**Exercise brief:** Give the records below again, exactly as they appear.

-------- Data for review

(* ===== verification/CheckTests.v ===== *)
(** * The tests of an update check ([state_machine.rs], [mod tests])

    The tests that run a check, or a method of the state machine, on its own. *)

From S2P Require Import Prelude Testing Serde Effects Time Version Protocol Storage Common UpdateCheck.
From S2P Require Import AppSet UriExt StorageTests Http Cup RequestBuilder CupKeys Metrics Installer.
From S2P Require Import Policy Machine Omaha Check Trace RunLoop Builder MachineTesting.
From S2P Require Request Response.
Open Scope Z_scope.

(** What the tests look at of the result of a check. *)
Section results.
Context `{Client}.
Definition unwrap_result (r : CheckResult) : outcome (UpdateCheck.Response * RebootAfterUpdate) := unwrap_ok r.
Definition app_result (i : nat) (r : UpdateCheck.Response) : outcome AppResponse :=
  unwrap (app_responses r !! i).
Definition is_needed (r : RebootAfterUpdate) : bool := match r with Needed _ => true | NotNeeded => false end.
Definition is_not_needed (r : RebootAfterUpdate) : bool := negb (is_needed r).

(** The events of one kind ([filter_map]). *)
Definition installer_errors (l : list StateMachineEvent)
    : list (installer_error (Installer := client_installer)) :=
  omap (λ e, match e with InstallerError (Some e) => Some e | _ => None end) l.
Definition state_changes (l : list StateMachineEvent) : list State :=
  omap (λ e, match e with StateChange s => Some s | _ => None end) l.
Definition schedule_changes (l : list StateMachineEvent) : list UpdateCheckSchedule :=
  omap (λ e, match e with ScheduleChange s => Some s | _ => None end) l.
Definition protocol_state_changes (l : list StateMachineEvent) : list ProtocolState :=
  omap (λ e, match e with ProtocolStateChange s => Some s | _ => None end) l.
Definition server_responses (l : list StateMachineEvent) : list Response.Response :=
  omap (λ e, match e with OmahaServerResponse r => Some r | _ => None end) l.
Definition progresses (l : list StateMachineEvent) : list f32 :=
  omap (λ e, match e with InstallProgressChange p => Some (progress p) | _ => None end) l.
End results.

(** A response about the app and its cohort. *)
Definition cohort_response (check : list (string * Json)) : Json :=
  app_response "3.0" [("cohort", JStr "1"); ("cohortname", JStr "stable-channel"); updatecheck check]%string.
Definition empty_response : HttpResp := response_of [].

(** [StateMachineBuilder::oneshot] of a test builder: the machine after it, its effects, its result. *)
Section oneshot.
Context {PE HR IN MR ST : Type} `{PolicyEngine PE MockClock unit StubPlan, !HttpTransport HR,
  !Installer IN unit StubPlan, !MetricsReporter MR, Storage ST}.
Definition builder_oneshot (b : TestBuilder PE HR IN MR ST) :=
  s ← build_test b;
  run_sm (H0 := test_client PE HR IN MR ST) (oneshot request_params_default) s.
(** [oneshot_check] of a test builder: its events. *)
Definition oneshot_events (b : TestBuilder PE HR IN MR ST)
    : outcome (list (StateMachineEvent (H0 := test_client PE HR IN MR ST))) :=
  let '(events, over) :=
    builder_oneshot_check (H0 := test_client PE HR IN MR ST) (mkTestEntropy 0 42) b in
  over;; Ret events.
(** The request that a test expects of the machine, about its apps. *)
Definition expected_request (s : TestMachine PE HR IN MR ST) (session_id request_id : Z)
    (add : list App → RequestBuilder → outcome RequestBuilder) : outcome RequestBuilder :=
  let builder := request_builder_new (config s) request_params_default in
  builder ← add (get_apps (app_set s)) builder;
  Ret (set_request_id (Request.mkGUID request_id) (set_session_id (Request.mkGUID session_id) builder)).
End oneshot.
Definition with_event (i : nat) (event : Request.Event) (apps : list App) (builder : RequestBuilder)
    : outcome RequestBuilder :=
  app ← unwrap (apps !! i); Ret (add_event app event builder).

Definition run_simple_check_with_noupdate_result : outcome unit :=
  http ← http_no_update;
  let* (_, _, r) := builder_oneshot (builder_http http new_stub) in
  _ ← unwrap_result r;
  Ret tt.

Definition assert_cohort (r : UpdateCheck.Response) : outcome unit :=
  app ← app_result 0 r;
  assert_eq the_app_id (response_app_id app);;
  assert_eq (Some "1"%string) (cohort_id (response_cohort app));;
  assert_eq (Some "stable-channel"%string) (cohort_name (response_cohort app));;
  assert_eq None (cohort_hint (response_cohort app)).

Definition test_cohort_returned_with_noupdate_result : outcome unit :=
  http ← http_with (cohort_response [status_noupdate]);
  let* (_, _, r) := builder_oneshot (builder_http http new_stub) in
  let* (response, reboot_after_update) := unwrap_result r in
  assert_cohort response;;
  assert_matches (is_not_needed reboot_after_update).

Definition test_cohort_returned_with_update_result : outcome unit :=
  http ← http_with (cohort_response [status_ok]);
  let* (_, _, r) := builder_oneshot (builder_http http new_stub) in
  let* (response, reboot_after_update) := unwrap_result r in
  assert_cohort response;;
  assert_matches (is_needed reboot_after_update).

(** An event of an app that had the version 1.2.3.4. *)
Definition event_of (event : Request.Event) (next_version : option string) (download : option Z)
    : Request.Event :=
  Request.mkEvent (Request.event_type event) (Request.event_result event) (Request.errorcode event)
    (Some "1.2.3.4"%string) next_version download.
Definition invalid_body : bytes := String.list_byte_of_string "invalid response".

Definition test_report_parse_response_error : outcome unit :=
  let* (s, _, r) := builder_oneshot (builder_http (mock_http_new (response_of invalid_body)) new_stub) in
  assert_matches match r with Err (ErrorResponseParser _) => true | _ => false end;;
  request_builder ← expected_request s 0 2
    (with_event 0 (event_of (Request.event_error Request.ParseResponse) None None));
  _ ← assert_request (http s) request_builder;
  Ret tt.

Definition test_report_construct_install_plan_error : outcome unit :=
  http ← http_with (app_response "4.0" [updatecheck [status_ok]]);
  let* (s, _, r) := builder_oneshot (builder_http http new_stub) in
  assert_matches match r with Err (ErrorInstallPlan _) => true | _ => false end;;
  request_builder ← expected_request s 0 2
    (with_event 0 (event_of (Request.event_error Request.ConstructInstallPlan) None None));
  _ ← assert_request (Machine.http s) request_builder;
  Ret tt.

Definition test_report_installation_error : outcome unit :=
  http ← http_with (app_response "3.0" [updatecheck [status_ok; manifest_of "5.6.7.8"]]);
  let* (s, _, r) := builder_oneshot (builder_installer (mkStubInstaller true) (builder_http http new_stub)) in
  let* (response, reboot_after_update) := unwrap_result r in
  app ← app_result 0 response;
  assert_eq ActionInstallPlanExecutionError (response_result app);;
  assert_matches (is_not_needed reboot_after_update);;
  request_builder ← expected_request s 0 3 (with_event 0
    (event_of (Request.event_error Request.Installation) (Some "5.6.7.8"%string) (Some 0)));
  _ ← assert_request (Machine.http s) request_builder;
  Ret tt.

----------------

**Answer area:**
(* ===== verification/CheckTests.v ===== *)
(** * The tests of an update check ([state_machine.rs], [mod tests])

    The tests that run a check, or a method of the state machine, on its own. *)

From S2P Require Import Prelude Testing Serde Effects Time Version Protocol Storage Common UpdateCheck.
From S2P Require Import AppSet UriExt StorageTests Http Cup RequestBuilder CupKeys Metrics Installer.
From S2P Require Import Policy Machine Omaha Check Trace RunLoop Builder MachineTesting.
From S2P Require Request Response.
Open Scope Z_scope.

(** What the tests look at of the result of a check. *)
Section results.
Context `{Client}.
Definition unwrap_result (r : CheckResult) : outcome (UpdateCheck.Response * RebootAfterUpdate) := unwrap_ok r.
Definition app_result (i : nat) (r : UpdateCheck.Response) : outcome AppResponse :=
  unwrap (app_responses r !! i).
Definition is_needed (r : RebootAfterUpdate) : bool := match r with Needed _ => true | NotNeeded => false end.
Definition is_not_needed (r : RebootAfterUpdate) : bool := negb (is_needed r).

(** The events of one kind ([filter_map]). *)
Definition installer_errors (l : list StateMachineEvent)
    : list (installer_error (Installer := client_installer)) :=
  omap (λ e, match e with InstallerError (Some e) => Some e | _ => None end) l.
Definition state_changes (l : list StateMachineEvent) : list State :=
  omap (λ e, match e with StateChange s => Some s | _ => None end) l.
Definition schedule_changes (l : list StateMachineEvent) : list UpdateCheckSchedule :=
  omap (λ e, match e with ScheduleChange s => Some s | _ => None end) l.
Definition protocol_state_changes (l : list StateMachineEvent) : list ProtocolState :=
  omap (λ e, match e with ProtocolStateChange s => Some s | _ => None end) l.
Definition server_responses (l : list StateMachineEvent) : list Response.Response :=
  omap (λ e, match e with OmahaServerResponse r => Some r | _ => None end) l.
Definition progresses (l : list StateMachineEvent) : list f32 :=
  omap (λ e, match e with InstallProgressChange p => Some (progress p) | _ => None end) l.
End results.

(** A response about the app and its cohort. *)
Definition cohort_response (check : list (string * Json)) : Json :=
  app_response "3.0" [("cohort", JStr "1"); ("cohortname", JStr "stable-channel"); updatecheck check]%string.
Definition empty_response : HttpResp := response_of [].

(** [StateMachineBuilder::oneshot] of a test builder: the machine after it, its effects, its result. *)
Section oneshot.
Context {PE HR IN MR ST : Type} `{PolicyEngine PE MockClock unit StubPlan, !HttpTransport HR,
  !Installer IN unit StubPlan, !MetricsReporter MR, Storage ST}.
Definition builder_oneshot (b : TestBuilder PE HR IN MR ST) :=
  s ← build_test b;
  run_sm (H0 := test_client PE HR IN MR ST) (oneshot request_params_default) s.
(** [oneshot_check] of a test builder: its events. *)
Definition oneshot_events (b : TestBuilder PE HR IN MR ST)
    : outcome (list (StateMachineEvent (H0 := test_client PE HR IN MR ST))) :=
  let '(events, over) :=
    builder_oneshot_check (H0 := test_client PE HR IN MR ST) (mkTestEntropy 0 42) b in
  over;; Ret events.
(** The request that a test expects of the machine, about its apps. *)
Definition expected_request (s : TestMachine PE HR IN MR ST) (session_id request_id : Z)
    (add : list App → RequestBuilder → outcome RequestBuilder) : outcome RequestBuilder :=
  let builder := request_builder_new (config s) request_params_default in
  builder ← add (get_apps (app_set s)) builder;
  Ret (set_request_id (Request.mkGUID request_id) (set_session_id (Request.mkGUID session_id) builder)).
End oneshot.
Definition with_event (i : nat) (event : Request.Event) (apps : list App) (builder : RequestBuilder)
    : outcome RequestBuilder :=
  app ← unwrap (apps !! i); Ret (add_event app event builder).

Definition run_simple_check_with_noupdate_result : outcome unit :=
  http ← http_no_update;
  let* (_, _, r) := builder_oneshot (builder_http http new_stub) in
  _ ← unwrap_result r;
  Ret tt.

Definition assert_cohort (r : UpdateCheck.Response) : outcome unit :=
  app ← app_result 0 r;
  assert_eq the_app_id (response_app_id app);;
  assert_eq (Some "1"%string) (cohort_id (response_cohort app));;
  assert_eq (Some "stable-channel"%string) (cohort_name (response_cohort app));;
  assert_eq None (cohort_hint (response_cohort app)).

Definition test_cohort_returned_with_noupdate_result : outcome unit :=
  http ← http_with (cohort_response [status_noupdate]);
  let* (_, _, r) := builder_oneshot (builder_http http new_stub) in
  let* (response, reboot_after_update) := unwrap_result r in
  assert_cohort response;;
  assert_matches (is_not_needed reboot_after_update).

Definition test_cohort_returned_with_update_result : outcome unit :=
  http ← http_with (cohort_response [status_ok]);
  let* (_, _, r) := builder_oneshot (builder_http http new_stub) in
  let* (response, reboot_after_update) := unwrap_result r in
  assert_cohort response;;
  assert_matches (is_needed reboot_after_update).

(** An event of an app that had the version 1.2.3.4. *)
Definition event_of (event : Request.Event) (next_version : option string) (download : option Z)
    : Request.Event :=
  Request.mkEvent (Request.event_type event) (Request.event_result event) (Request.errorcode event)
    (Some "1.2.3.4"%string) next_version download.
Definition invalid_body : bytes := String.list_byte_of_string "invalid response".

Definition test_report_parse_response_error : outcome unit :=
  let* (s, _, r) := builder_oneshot (builder_http (mock_http_new (response_of invalid_body)) new_stub) in
  assert_matches match r with Err (ErrorResponseParser _) => true | _ => false end;;
  request_builder ← expected_request s 0 2
    (with_event 0 (event_of (Request.event_error Request.ParseResponse) None None));
  _ ← assert_request (http s) request_builder;
  Ret tt.

Definition test_report_construct_install_plan_error : outcome unit :=
  http ← http_with (app_response "4.0" [updatecheck [status_ok]]);
  let* (s, _, r) := builder_oneshot (builder_http http new_stub) in
  assert_matches match r with Err (ErrorInstallPlan _) => true | _ => false end;;
  request_builder ← expected_request s 0 2
    (with_event 0 (event_of (Request.event_error Request.ConstructInstallPlan) None None));
  _ ← assert_request (Machine.http s) request_builder;
  Ret tt.

Definition test_report_installation_error : outcome unit :=
  http ← http_with (app_response "3.0" [updatecheck [status_ok; manifest_of "5.6.7.8"]]);
  let* (s, _, r) := builder_oneshot (builder_installer (mkStubInstaller true) (builder_http http new_stub)) in
  let* (response, reboot_after_update) := unwrap_result r in
  app ← app_result 0 response;
  assert_eq ActionInstallPlanExecutionError (response_result app);;
  assert_matches (is_not_needed reboot_after_update);;
  request_builder ← expected_request s 0 3 (with_event 0
    (event_of (Request.event_error Request.Installation) (Some "5.6.7.8"%string) (Some 0)));
  _ ← assert_request (Machine.http s) request_builder;
  Ret tt.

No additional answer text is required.